Problem statement ::
Restate verbatim the span of lines below between the line with "target_brcm : bool" and the line with "mtdofs : Z;", including those two lines, and only that span.

Data records ::
Content starts

(* ===== verification/Mtd.v ===== *)
(** * The mtd tool: the kernel interface, the static variables, devices
    (package/system/mtd/src/mtd.c, mtd.h)

    The tool is a client of the MTD character devices of the kernel.  The
    class [Kernel] has one operation per system call the code makes; a call
    returns a result and the next state of the kernel, which is arbitrary, so
    that a kernel may fail at any call.  The code runs in the monad [M]: a run
    is done, has left the program with a status, or has done something the
    language leaves undefined.  [wp] is the weakest precondition of a run. *)

From S2P Require Import Prelude CLib.
Open Scope Z_scope.
Open Scope cint_scope.

Module Mtd.

(** ** The kernel *)

(** The fields of [struct mtd_info_user] that are used. *)
Record mtd_info := MtdInfo {
  mi_type : Z;
  mi_size : Z;
  mi_erasesize : Z;
  mi_writesize : Z
}.
Definition MTD_NANDFLASH : Z := 4.

(** The fields of [struct stat] that are used. *)
Record file_stat := FileStat { st_mode : Z; st_size : Z; st_atime : Z; st_ctime : Z; st_mtime : Z }.

Definition EINTR : Z := 4.
Definition EAGAIN : Z := 11.

Class Kernel (K : Type) := {
  (** the lines of /proc/mtd, when it can be opened *)
  k_proc_mtd : K → option (list (list Z)) * K;
  (** [open(path, O_RDWR | O_SYNC)] *)
  k_open : list Z → K → Z * K;
  k_close : Z → K → K;
  (** [ioctl(fd, MEMGETINFO, &info)] *)
  k_getinfo : Z → K → option mtd_info * K;
  (** [ioctl(fd, MEMGETBADBLOCK, &off)] *)
  k_badblock : Z → Z → K → Z * K;
  (** [ioctl(fd, MEMUNLOCK, &{start, length})], whose result is never used *)
  k_unlock : Z → Z → Z → K → K;
  (** [ioctl(fd, MEMERASE, &{start, length})] *)
  k_erase : Z → Z → Z → K → Z * K;
  (** [pread(fd, _, n, off)]: the bytes, or a failure *)
  k_pread : Z → Z → Z → K → option (list Z) * K;
  (** [pwrite(fd, bs, length bs, off)] *)
  k_pwrite : Z → list Z → Z → K → Z * K;
  (** [read(fd, _, n)]: the bytes, or [errno] *)
  k_read : Z → Z → K → (Z + list Z) * K;
  (** [write(fd, bs, length bs)] *)
  k_write : Z → list Z → K → Z * K;
  (** [lseek(fd, off, SEEK_SET)] and [lseek(fd, off, SEEK_CUR)] *)
  k_seek_set : Z → Z → K → K;
  k_seek_cur : Z → Z → K → K;
  (** [open(path, O_RDONLY)] and [stat(path, &st)] of the files that are added *)
  k_open_ro : list Z → K → Z * K;
  k_stat : list Z → K → option file_stat * K;
  (** [mmap] of the first [n] bytes of a block device, and [msync] of a mapping
      whose bytes are now those given *)
  k_mmap : Z → Z → K → option (list Z) * K;
  k_msync : Z → list Z → K → K;
  (** [malloc(n)]: what the memory holds, or [NULL] *)
  k_malloc : Z → K → option (list Z) * K
}.

(** ** The build

    The functions of some targets are weak symbols: the Makefile links their
    files for the targets that use them, and the code tests whether they are
    there. *)

Class Target := {
  has_trx : bool;             (** trx.o: [trx_fixup], [trx_check], [mtd_fixtrx] *)
  has_seama : bool;           (** seama.o: [mtd_fixseama] *)
  has_wrg : bool;             (** wrg.o: [mtd_fixwrg] *)
  has_wrgg : bool;            (** wrgg.o: [mtd_fixwrgg] *)
  has_tpl : bool;             (** tpl_ramips_recoveryflag.o *)
  has_resetbc : bool;         (** linksys_bootcount.o: [mtd_resetbc] *)
  target_brcm : bool          (** bcm47xx, bcm53xx *)
}.
Definition ath79 : Target := Build_Target false true false true false false false.
Definition bcm53xx : Target := Build_Target true true false false false false true.
Definition ramips : Target := Build_Target false true true false true true false.

(** ** The static variables *)

Inductive image_format := IF_UNKNOWN | IF_TRX | IF_SEAMA | IF_WRG | IF_WRGG03.
#[export] Instance image_format_eq_dec : EqDecision image_format.
Proof. solve_decision. Defined.

(** Those of jffs2.c. *)
Record jffs2_vars := Jffs2 {
  last_ino : Z;
  last_version : Z;
  jbuf : option (list Z);
  ofs : Z;
  outfd : Z;
  mtdofs : Z;
  target_ino : Z
}.

(** [int] variables; [buf] is the object [buf] points to, [None] before
    [mtd_check] allocates it. *)
Record globals := Globals {
  no_erase : bool;
  mtdsize : Z;
  erasesize : Z;
  mtdtype : Z;
  opt_trxmagic : Z;
  imageformat : image_format;
  buf : option (list Z);
  buflen : Z;
  jffs2file : option (list Z);
  jffs2dir : list Z;
  jffs2_skip_bytes : Z;
  tpl_uboot_args_part : option (list Z);
  jffs2 : jffs2_vars
}.

Definition TRX_MAGIC : Z := 0x48445230.
Definition SEAMA_MAGIC : Z := 0x5ea3a417.
Definition WRG_MAGIC : Z := 0x20040220.
Definition WRGG03_MAGIC : Z := 0x20080321.

Definition initial_globals : globals :=
  Globals false 0 0 0 TRX_MAGIC IF_UNKNOWN None 0 None [] 0 None (Jffs2 0 0 None 0 (-1) 0 0).

Definition set_info (size es ty : Z) (g : globals) : globals :=
  Globals (no_erase g) size es ty (opt_trxmagic g) (imageformat g) (buf g) (buflen g)
    (jffs2file g) (jffs2dir g) (jffs2_skip_bytes g) (tpl_uboot_args_part g) (jffs2 g).
Definition set_format (f : image_format) (g : globals) : globals :=
  Globals (no_erase g) (mtdsize g) (erasesize g) (mtdtype g) (opt_trxmagic g) f (buf g) (buflen g)
    (jffs2file g) (jffs2dir g) (jffs2_skip_bytes g) (tpl_uboot_args_part g) (jffs2 g).
Definition set_buf (b : option (list Z)) (n : Z) (g : globals) : globals :=
  Globals (no_erase g) (mtdsize g) (erasesize g) (mtdtype g) (opt_trxmagic g) (imageformat g) b n
    (jffs2file g) (jffs2dir g) (jffs2_skip_bytes g) (tpl_uboot_args_part g) (jffs2 g).
Definition set_jffs2file (f : option (list Z)) (g : globals) : globals :=
  Globals (no_erase g) (mtdsize g) (erasesize g) (mtdtype g) (opt_trxmagic g) (imageformat g) (buf g) (buflen g)
    f (jffs2dir g) (jffs2_skip_bytes g) (tpl_uboot_args_part g) (jffs2 g).
Definition set_jffs2 (j : jffs2_vars) (g : globals) : globals :=
  Globals (no_erase g) (mtdsize g) (erasesize g) (mtdtype g) (opt_trxmagic g) (imageformat g) (buf g) (buflen g)
    (jffs2file g) (jffs2dir g) (jffs2_skip_bytes g) (tpl_uboot_args_part g) j.
Definition set_no_erase (g : globals) : globals :=
  Globals true (mtdsize g) (erasesize g) (mtdtype g) (opt_trxmagic g) (imageformat g) (buf g) (buflen g)
    (jffs2file g) (jffs2dir g) (jffs2_skip_bytes g) (tpl_uboot_args_part g) (jffs2 g).
Definition set_trxmagic (m : Z) (g : globals) : globals :=
  Globals (no_erase g) (mtdsize g) (erasesize g) (mtdtype g) m (imageformat g) (buf g) (buflen g)
    (jffs2file g) (jffs2dir g) (jffs2_skip_bytes g) (tpl_uboot_args_part g) (jffs2 g).
Definition set_jffs2dir (d : list Z) (g : globals) : globals :=
  Globals (no_erase g) (mtdsize g) (erasesize g) (mtdtype g) (opt_trxmagic g) (imageformat g) (buf g) (buflen g)
    (jffs2file g) d (jffs2_skip_bytes g) (tpl_uboot_args_part g) (jffs2 g).
Definition set_skip_bytes (n : Z) (g : globals) : globals :=
  Globals (no_erase g) (mtdsize g) (erasesize g) (mtdtype g) (opt_trxmagic g) (imageformat g) (buf g) (buflen g)
    (jffs2file g) (jffs2dir g) n (tpl_uboot_args_part g) (jffs2 g).
Definition set_tpl (p : option (list Z)) (g : globals) : globals :=
  Globals (no_erase g) (mtdsize g) (erasesize g) (mtdtype g) (opt_trxmagic g) (imageformat g) (buf g) (buflen g)
    (jffs2file g) (jffs2dir g) (jffs2_skip_bytes g) p (jffs2 g).

(** ** Runs *)

Record state (K : Type) := State { kern : K; gl : globals }.
Arguments State {K} _ _.
Arguments kern {K} _.
Arguments gl {K} _.

Inductive out (K A : Type) :=
  | Done (a : A) (s : state K)
  | Exited (code : Z) (s : state K)      (** [exit(code)] *)
  | Broken (f : fault).
Arguments Done {K A} _ _.
Arguments Exited {K A} _ _.
Arguments Broken {K A} _.

Definition M (K A : Type) : Type := state K → out K A.

#[export] Instance M_ret {K} : MRet (M K) := λ A a s, Done a s.
#[export] Instance M_bind {K} : MBind (M K) := λ A B k m s,
  match m s with
  | Done a s => k a s
  | Exited c s => Exited c s
  | Broken f => Broken f
  end.

Definition exit_ {K A} (code : Z) : M K A := λ s, Exited code s.
Definition lift {K A} (r : result A) : M K A := λ s,
  match r with Ret a => Done a s | Fault f => Broken f end.
Definition get {K} : M K globals := λ s, Done (gl s) s.
Definition put {K} (g : globals) : M K unit := λ s, Done tt (State (kern s) g).
Definition sys {K A} (f : K → A * K) : M K A := λ s,
  let '(a, k) := f (kern s) in Done a (State k (gl s)).
Definition sys_ {K} (f : K → K) : M K unit := λ s, Done tt (State (f (kern s)) (gl s)).

(** [while (1) { ... }]: the body goes on with a new value of the variables of
    the loop, or leaves it. *)
Fixpoint loop {K A B} (fuel : nat) (body : A → M K (A + B)) (a : A) : M K B :=
  match fuel with
  | O => λ _, Broken OutOfFuel
  | S n =>
      r ← body a;
      match r with inl a => loop n body a | inr b => mret b end
  end.

(** ** Integers *)

Section sizes.
Context {Ar : Arch}.

(** [size_t]; [off_t] has 64 bits. *)
Definition size_t (z : Z) : Z := z mod 2 ^ long_bits.
Definition off_t (z : Z) : Z := if z <? 2 ^ 63 then z else z - 2 ^ 64.
(** [~(erasesize - 1)] where the other operand is a [size_t]. *)
Definition block_mask (es : Z) : Z := size_t (Z.lnot (es - 1)).
End sizes.

Lemma s32_small z : 0 ≤ z < 2 ^ 31 → s32 z = z.
Proof. intros. unfold s32. rewrite u32_small by lia. case_match; lia. Qed.

(** ** Devices (mtd.c) *)

Section mtd.
Context {Ar : Arch} {K : Type} `{Kernel K}.

(** [strstr(dev, name)] *)
Fixpoint strstr (s name : list Z) : bool :=
  bool_decide (take (length name) s = name) ||
  match s with [] => false | _ :: s => strstr s name end.

(** [sscanf(dev, "mtd%d:", &i)] where it yields 1: the number after "mtd", as
    far as an [int] goes. *)
Definition scan_mtd (line : list Z) : option Z :=
  if bool_decide (take 3 line = cs "mtd") then
    let s := skip_spaces (drop 3 line) in
    let '(neg, s) := match s with
                     | c :: r => if c =? 45 then (true, r) else if c =? 43 then (false, r) else (false, s)
                     | [] => (false, s)
                     end in
    match s with
    | d :: _ => if is_digit 10 d then let v := (digits_run 10 s 0).1 in Some (if neg then - v else v) else None
    | [] => None
    end
  else None.

(** The first line with a number and the name. *)
Fixpoint find_mtd (lines : list (list Z)) (name : list Z) : option Z :=
  match lines with
  | [] => None
  | dev :: lines =>
      match scan_mtd dev with
      | Some i => if strstr dev name then Some i else find_mtd lines name
      | None => find_mtd lines name
      end
  end.

Definition fmt_d (i : Z) : list Z := if i <? 0 then 45 :: fmt_u (- i) else fmt_u i.
Definition dev_path (block slash : bool) (i : Z) : list Z :=
  cs "/dev/mtd" ++ (if block then cs "block" else []) ++ (if slash then cs "/" else []) ++ fmt_d i.

Definition mtd_open (mtd : list Z) (block : bool) : M K Z :=
  let name := take 4095 ([34] ++ mtd ++ [34]) in      (* [char name[PATH_MAX]] *)
  lines ← sys k_proc_mtd;
  match lines with
  | Some lines =>
      match find_mtd lines name with
      | Some i =>
          ret ← sys (k_open (dev_path block true i));
          if ret <? 0 then sys (k_open (dev_path block false i)) else mret ret
      | None => sys (k_open mtd)
      end
  | None => sys (k_open mtd)
  end.

Definition mtd_check_open (mtd : list Z) : M K Z :=
  fd ← mtd_open mtd false;
  if fd <? 0 then mret (-1)
  else
    info ← sys (k_getinfo fd);
    match info with
    | None => _ ← sys_ (k_close fd); mret (-1)
    | Some i =>
        g ← get;
        _ ← put (set_info (s32 (mi_size i)) (s32 (mi_erasesize i)) (mi_type i) g);
        mret fd
    end.

(** The argument is an [int]. *)
Definition mtd_block_is_bad (fd offset : Z) : M K Z :=
  g ← get;
  if decide (mtdtype g = MTD_NANDFLASH) then
    r ← sys (k_badblock fd (s32 offset));
    if r <? 0 then exit_ 1 else mret r
  else mret 0.

Definition mtd_erase_block (fd offset : Z) : M K Z :=
  g ← get;
  let start := u32 (s32 offset) in
  let length := u32 (erasesize g) in
  _ ← sys_ (k_unlock fd start length);
  r ← sys (k_erase fd start length);
  if r <? 0 then mret (-1) else mret 0.

Definition mtd_write_buffer (fd : Z) (b : list Z) (offset : Z) : M K Z :=
  _ ← sys_ (k_seek_set fd offset);
  _ ← sys (k_write fd b);
  mret 0.

(** [mtd_unlock] and [mtd_erase] for one device; the names of a list of
    devices are those between the colons. *)
Fixpoint split_colon (s : list Z) : list (list Z) :=
  match s with
  | [] => [[]]
  | c :: s =>
      if c =? 58 then [] :: split_colon s
      else match split_colon s with w :: ws => (c :: w) :: ws | [] => [[c]] end
  end.

Definition mtd_unlock1 (mtd : list Z) : M K unit :=
  fd ← mtd_check_open mtd;
  if fd <? 0 then exit_ 1
  else
    g ← get;
    _ ← sys_ (k_unlock fd 0 (u32 (mtdsize g)));
    sys_ (k_close fd).
Fixpoint mtd_unlock_list (names : list (list Z)) : M K Z :=
  match names with
  | [] => mret 0
  | mtd :: names => _ ← mtd_unlock1 mtd; mtd_unlock_list names
  end.
Definition mtd_unlock (mtd : list Z) : M K Z := mtd_unlock_list (split_colon mtd).

Fixpoint mtd_check_list (names : list (list Z)) : M K Z :=
  match names with
  | [] => mret 1
  | mtd :: names =>
      fd ← mtd_check_open mtd;
      if fd <? 0 then mret 0
      else
        g ← get;
        _ ← match buf g with
            | Some _ => mret tt
            | None =>
                mem ← sys (k_malloc (size_t (erasesize g)));
                put (set_buf mem (buflen g) g)
            end;
        _ ← sys_ (k_close fd);
        mtd_check_list names
  end.
Definition mtd_check (mtd : list Z) : M K Z := mtd_check_list (split_colon mtd).

(** [for (start = 0; start < mtdsize; start += erasesize)] on [uint32_t]. *)
Definition mtd_erase_step (fd start : Z) : M K (Z + unit) :=
  g ← get;
  if start <? u32 (mtdsize g) then
    bad ← mtd_block_is_bad fd start;
    _ ← (if bad =? 0 then
           _ ← sys_ (k_unlock fd start (u32 (erasesize g)));
           _ ← sys (k_erase fd start (u32 (erasesize g)));
           mret tt
         else mret tt);
    mret (inl (u32 (start + erasesize g)))
  else mret (inr tt).
Definition mtd_erase (fuel : nat) (mtd : list Z) : M K Z :=
  fd ← mtd_check_open mtd;
  if fd <? 0 then exit_ 1
  else
    _ ← loop fuel (mtd_erase_step fd) 0;
    _ ← sys_ (k_close fd);
    mret 0.

End mtd.
End Mtd.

Content ends

Exercise output ::
  target_brcm : bool          (** bcm47xx, bcm53xx *)
}.
Definition ath79 : Target := Build_Target false true false true false false false.
Definition bcm53xx : Target := Build_Target true true false false false false true.
Definition ramips : Target := Build_Target false true true false true true false.

(** ** The static variables *)

Inductive image_format := IF_UNKNOWN | IF_TRX | IF_SEAMA | IF_WRG | IF_WRGG03.
#[export] Instance image_format_eq_dec : EqDecision image_format.
Proof. solve_decision. Defined.

(** Those of jffs2.c. *)
Record jffs2_vars := Jffs2 {
  last_ino : Z;
  last_version : Z;
  jbuf : option (list Z);
  ofs : Z;
  outfd : Z;
  mtdofs : Z;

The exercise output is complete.